Volume I (1902) Августейшие дачники / August Summer Residents


Volume II (1912) Земной рай Романовых / Romanovs Earthly Paradise


Volume III (1913) Царский альбом в стиле репортажа


Published by the N. Orianda Publishing House in Simferopol, Crimea.

ISBN: 9785604293164. Click HERE to order your set of these magnificent albums!

© Paul Gilbert. 16 June 2020

UPDATE: Monument to Nicholas and Alexandra in Crimea


Grand Duke Sergei Alexandrovich (left), Tsesarevich Nicholas Alexandrovich,
Princess Alix of Hesse and by Rhine, and Grand Duchess Elizabeth Feodorovna (right)

On 20th February 2020, I published an article Monument to Nicholas and Alexandra to be established in Crimea, a new monument marking a unique day, to be installed in the Russian city of Alushta, (situated 36 km from Yalta in Crimea) in the autumn of this year.

The photographs depicted in this update, show the progress on the monument, which features Tsesarevich Nicholas Alexandrovich (future Emperor Nicholas II, Princess Alix of Hesse and by Rhine (future Empress Alexandra Feodorovna), Grand Duke Sergei Alexandrovich and his wife Grand Duchess Elizabeth Feodorovna.

It was in the autumn of 1894, that Tsar Alexander III’s health began to further deteriorate. Nicholas obtained the permission of his dying father to summon Alix to the Imperial family’s Crimean palace of Livadia.


Tsesarevich Nicholas Alexandrovich and Princess Alix of Hesse and by Rhine

The monument will be established in the Crimean town of Alushta on 10th October 2020, the same date in which the meeting of Tsesarevich Nicholas Alexandrovich and his future wife Princess Alix of Hesse and by Rhine took place in 1894. The cost of the monument will be 18,500,000 rubles ($242,000 USD).


Meeting of the Tsesarevich and his bride in Alushta. 10 October 1894

Tsesarevich Nicholas Alexandrovich wrote in his diary that day:

At 9.30 I set out with Uncle Sergei to Alushta, where we arrived at one o’clock in the afternoon. Ten minutes later my beloved Alix arrived from Simferopol with Ella. After luncheon I got into the carriage with Alix and we drove together to Livadia.

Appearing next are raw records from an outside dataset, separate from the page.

(** [str(v)] for a lag specification: ["None"], ["3"], ["[-3, -1]"] or
    ["(2, 1)"]. *)
Definition str_lag (v : lag_spec) : string :=
  match v with
  | LagNone => "None"
  | LagCount n => str_int n
  | LagList l => "[" +:+ join ", " (map str_int l) +:+ "]"
  | LagPair p f => "(" +:+ str_int p +:+ ", " +:+ str_int f +:+ ")"
  end.

(** ** Parentheses in a string *)

(** [close_at depth s pos] scans [s], whose first character has index [pos],
    for the closing parenthesis of a parenthesis opened before [s] with
    [depth] further parentheses open inside it. *)
Fixpoint close_at (depth : nat) (s : string) (pos : nat) : option nat :=
  match s with
  | EmptyString => None
  | String c r =>
      if Ascii.eqb c ")" then
        match depth with
        | O => Some pos
        | S d => close_at d r (S pos)
        end
      else if Ascii.eqb c "(" then close_at (S depth) r (S pos)
      else close_at depth r (S pos)
  end.

Fixpoint string_drop (n : nat) (s : string) : string :=
  match n, s with
  | O, _ => s
  | S n', EmptyString => EmptyString
  | S n', String _ r => string_drop n' r
  end.

(** The index of the parenthesis that closes the one at index [i] of [s]. *)
Definition matching_close (s : string) (i : nat) : option nat :=
  close_at 0 (string_drop (S i) s) (S i).

(** [scan depth s]: the number of open parentheses after [s], or [None] when
    [s] closes more than [depth] of them. *)
Fixpoint scan (depth : nat) (s : string) : option nat :=
  match s with
  | EmptyString => Some depth
  | String c r =>
      if Ascii.eqb c ")" then
        match depth with
        | O => None
        | S d => scan d r
        end
      else if Ascii.eqb c "(" then scan (S depth) r
      else scan depth r
  end.

(** A string that leaves the depth where it found it: its parentheses are
    balanced. *)
Definition neutral (s : string) : Prop := ∀ d, scan d s = Some d.
Lemma collect_averages videoMap channelMap videoType
    (averages1 averages2 : gmap string number) filters maxResults
    (searchItems : list YouTubeSearchItem) (results1 results2 : list VideoResult) :
  map withoutContribution results1 = map withoutContribution results2 →
  map withoutContribution
    (collect videoMap channelMap videoType averages1 filters maxResults
       searchItems results1)
  = map withoutContribution
      (collect videoMap channelMap videoType averages2 filters maxResults
         searchItems results2).
Proof.
  revert results1 results2.
  induction searchItems as [|s searchItems IH]; intros results1 results2 Heq;
    cbn [collect]; [done|].
  assert (length results1 = length results2) as ->.
  { apply (f_equal length) in Heq. by rewrite !length_map in Heq. }
  destruct (ge _ _); [done|].
  pose proof (joinAndScore_averages videoMap channelMap videoType averages1
                averages2 filters s) as Hs.
  destruct (joinAndScore _ _ _ averages1 _ s) as [r1|],
           (joinAndScore _ _ _ averages2 _ s) as [r2|]; try done.
  - apply IH. rewrite !map_app. cbn [map].
    change (Some (withoutContribution r1) = Some (withoutContribution r2))
      in Hs.
    assert (withoutContribution r1 = withoutContribution r2) as Hr
      by congruence.
    by rewrite Heq, Hr.
  - by apply IH.
Qed.

Section SortMap.
Context {A B : Type} (f : A → B)
        (compareA : A → A → number) (compareB : B → B → number).
Hypothesis compare_f : ∀ x y, compareB (f x) (f y) = compareA x y.

Lemma insert_map (x : A) (l : list A) :
  JS.insert compareB (f x) (map f l) = map f (JS.insert compareA x l).
Proof.
  induction l as [|y l IH]; [done|].
  cbn [map JS.insert]. rewrite compare_f.
  destruct (gt _ _); [|done]. cbn [map]. by rewrite IH.
Qed.

Lemma sort_map (l : list A) :
  sort compareB (map f l) = map f (sort compareA l).
Proof.
  induction l as [|x l IH]; [done|].
  cbn [map].
  change (sort compareB (f x :: map f l))
    with (JS.insert compareB (f x) (sort compareB (map f l))).
  change (sort compareA (x :: l))
    with (JS.insert compareA x (sort compareA l)).
  by rewrite IH, insert_map.
Qed.
End SortMap.

Lemma buildAndFilterResults_averages searchItems videoItems channelItems
    videoType (averages1 averages2 : gmap string number) filters maxResults :
  map withoutContribution
    (buildAndFilterResults searchItems videoItems channelItems videoType
       averages1 filters maxResults)
  = map withoutContribution
      (buildAndFilterResults searchItems videoItems channelItems videoType
         averages2 filters maxResults).
Proof.
  unfold buildAndFilterResults. cbv zeta.
  rewrite <- !(sort_map withoutContribution byScoreThenRatio byScoreThenRatio)
    by done.
  f_equal. by apply collect_averages.
Qed.

(** X12.  The channel averages decide the two contribution fields and
    nothing else: with any two average maps the output has the same
    records in the same order, equal in every other field. *)
Theorem averages_decide_contribution_only searchItems videoItems channelItems
    videoType (averages1 averages2 : gmap string number) filters maxResults :
  map withoutContribution
    (buildAndFilterResults searchItems videoItems channelItems videoType
       averages1 filters maxResults)
  = map withoutContribution
      (buildAndFilterResults searchItems videoItems channelItems videoType
         averages2 filters maxResults)
  ∧ length (buildAndFilterResults searchItems videoItems channelItems
              videoType averages1 filters maxResults)
    = length (buildAndFilterResults searchItems videoItems channelItems
                videoType averages2 filters maxResults).
Proof.
  pose proof (buildAndFilterResults_averages searchItems videoItems
                channelItems videoType averages1 averages2 filters maxResults)
    as Heq.
  split; [done|].
  apply (f_equal length) in Heq. by rewrite !length_map in Heq.
Qed.

Lemma pipeline_playlists (net1 net2 : Network) clock apiKey keyword videoType
    uploadPeriod minViewCount maxSubscriberCount :
  fetchSearch net1 = fetchSearch net2 →
  fetchVideos net1 = fetchVideos net2 →
  fetchChannels net1 = fetchChannels net2 →
  withoutContributions
    (settle (pipeline net1 clock apiKey keyword videoType uploadPeriod
               minViewCount maxSubscriberCount))
  = withoutContributions
      (settle (pipeline net2 clock apiKey keyword videoType uploadPeriod
                 minViewCount maxSubscriberCount)).
Proof.
  intros Hs Hv Hc. unfold pipeline, bind, searchBucket, bind.
  rewrite Hs, Hv, Hc.
  destruct (Promise_all _) as [|searchResultArrays]; [done|].
  case_match; [done|].
  destruct (fetchInChunks _ _ _) as [|videoItems]; [done|].
  destruct (fetchInChunks _ _ _) as [|channelItems]; [done|].
  cbn [settle withoutContributions]. f_equal.
  - apply buildAndFilterResults_averages.
  - pose proof (buildAndFilterResults_averages
                  (mapValues
                     (map (λ item, (search_videoId item, item))
                        (concat searchResultArrays)))
                  videoItems channelItems videoType
                  (estimateChannels net1 apiKey videoType channelItems)
                  (estimateChannels net2 apiKey videoType channelItems)) as Heq.
    match goal with
    | |- length (buildAndFilterResults _ _ _ _ _ ?f ?m) = _ =>
        specialize (Heq f m)
    end.
    apply (f_equal length) in Heq. by rewrite !length_map in Heq.
Qed.

(** X13.  Stage 3 is isolated: two platforms that answer the search, the
    video and the channel requests alike get the same response up to the
    contribution fields of the records, whatever their playlist endpoints
    do.  A failing playlist endpoint changes neither whether the request
    succeeds, nor which videos are returned, nor their order. *)
Theorem playlist_endpoint_is_isolated (net1 net2 : Network) clock req :
  fetchSearch net1 = fetchSearch net2 →
  fetchVideos net1 = fetchVideos net2 →
  fetchChannels net1 = fetchChannels net2 →
  withoutContributions (POST net1 clock req)
  = withoutContributions (POST net2 clock req).
Proof.
  intros Hs Hv Hc. unfold POST. destruct req as [body|]; [|done].
  destruct (given (body_apiKey body)) as [apiKey|]; [|done].
  destruct (String.eqb (trim apiKey) ""); [done|].
  destruct (given (body_keyword body)) as [keyword|]; [|done].
  destruct (String.eqb (trim keyword) ""); [done|].
  cbv zeta.
  destruct (body_videoType body) as [videoType|]; [|done].
  destruct (String.eqb videoType "shorts");
    [|destruct (String.eqb videoType "longform"); [|done]].
  all: by apply pipeline_playlists.
Qed.

Lemma playlist_endpoint_is_isolated_witness :
  withoutContributions
    (POST Sample.platform31 Sample.clock (Some Sample.request31))
  = withoutContributions
      (POST More.platform31_sampled Sample.clock (Some Sample.request31))
  ∧ POST Sample.platform31 Sample.clock (Some Sample.request31)
    ≠ POST More.platform31_sampled Sample.clock (Some Sample.request31).
Proof.
  split; [apply playlist_endpoint_is_isolated; reflexivity|].
  vm_compute. discriminate.
Defined.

My God! What a joy to meet her here at home and to have her near to me—half my cares and worries have been lifted from my shoulders. I was overcome with emotion when we went in to the dear Parents. Papa was weaker today, and Alix’s arrival, together with his talk with Father Ioann [John of Kronstadt], have worn him out!


Memorial plaque marking the spot where the monument will be installed in Alushta

On 20th October 2019. a memorial plaque was solemnly opened in Alushta, at the site of the historical meeting between Tsesarevich Nikolai Alexandrovich and his future wife, Princess Alice of Hesse-Darmstadt, on 10th October 1894.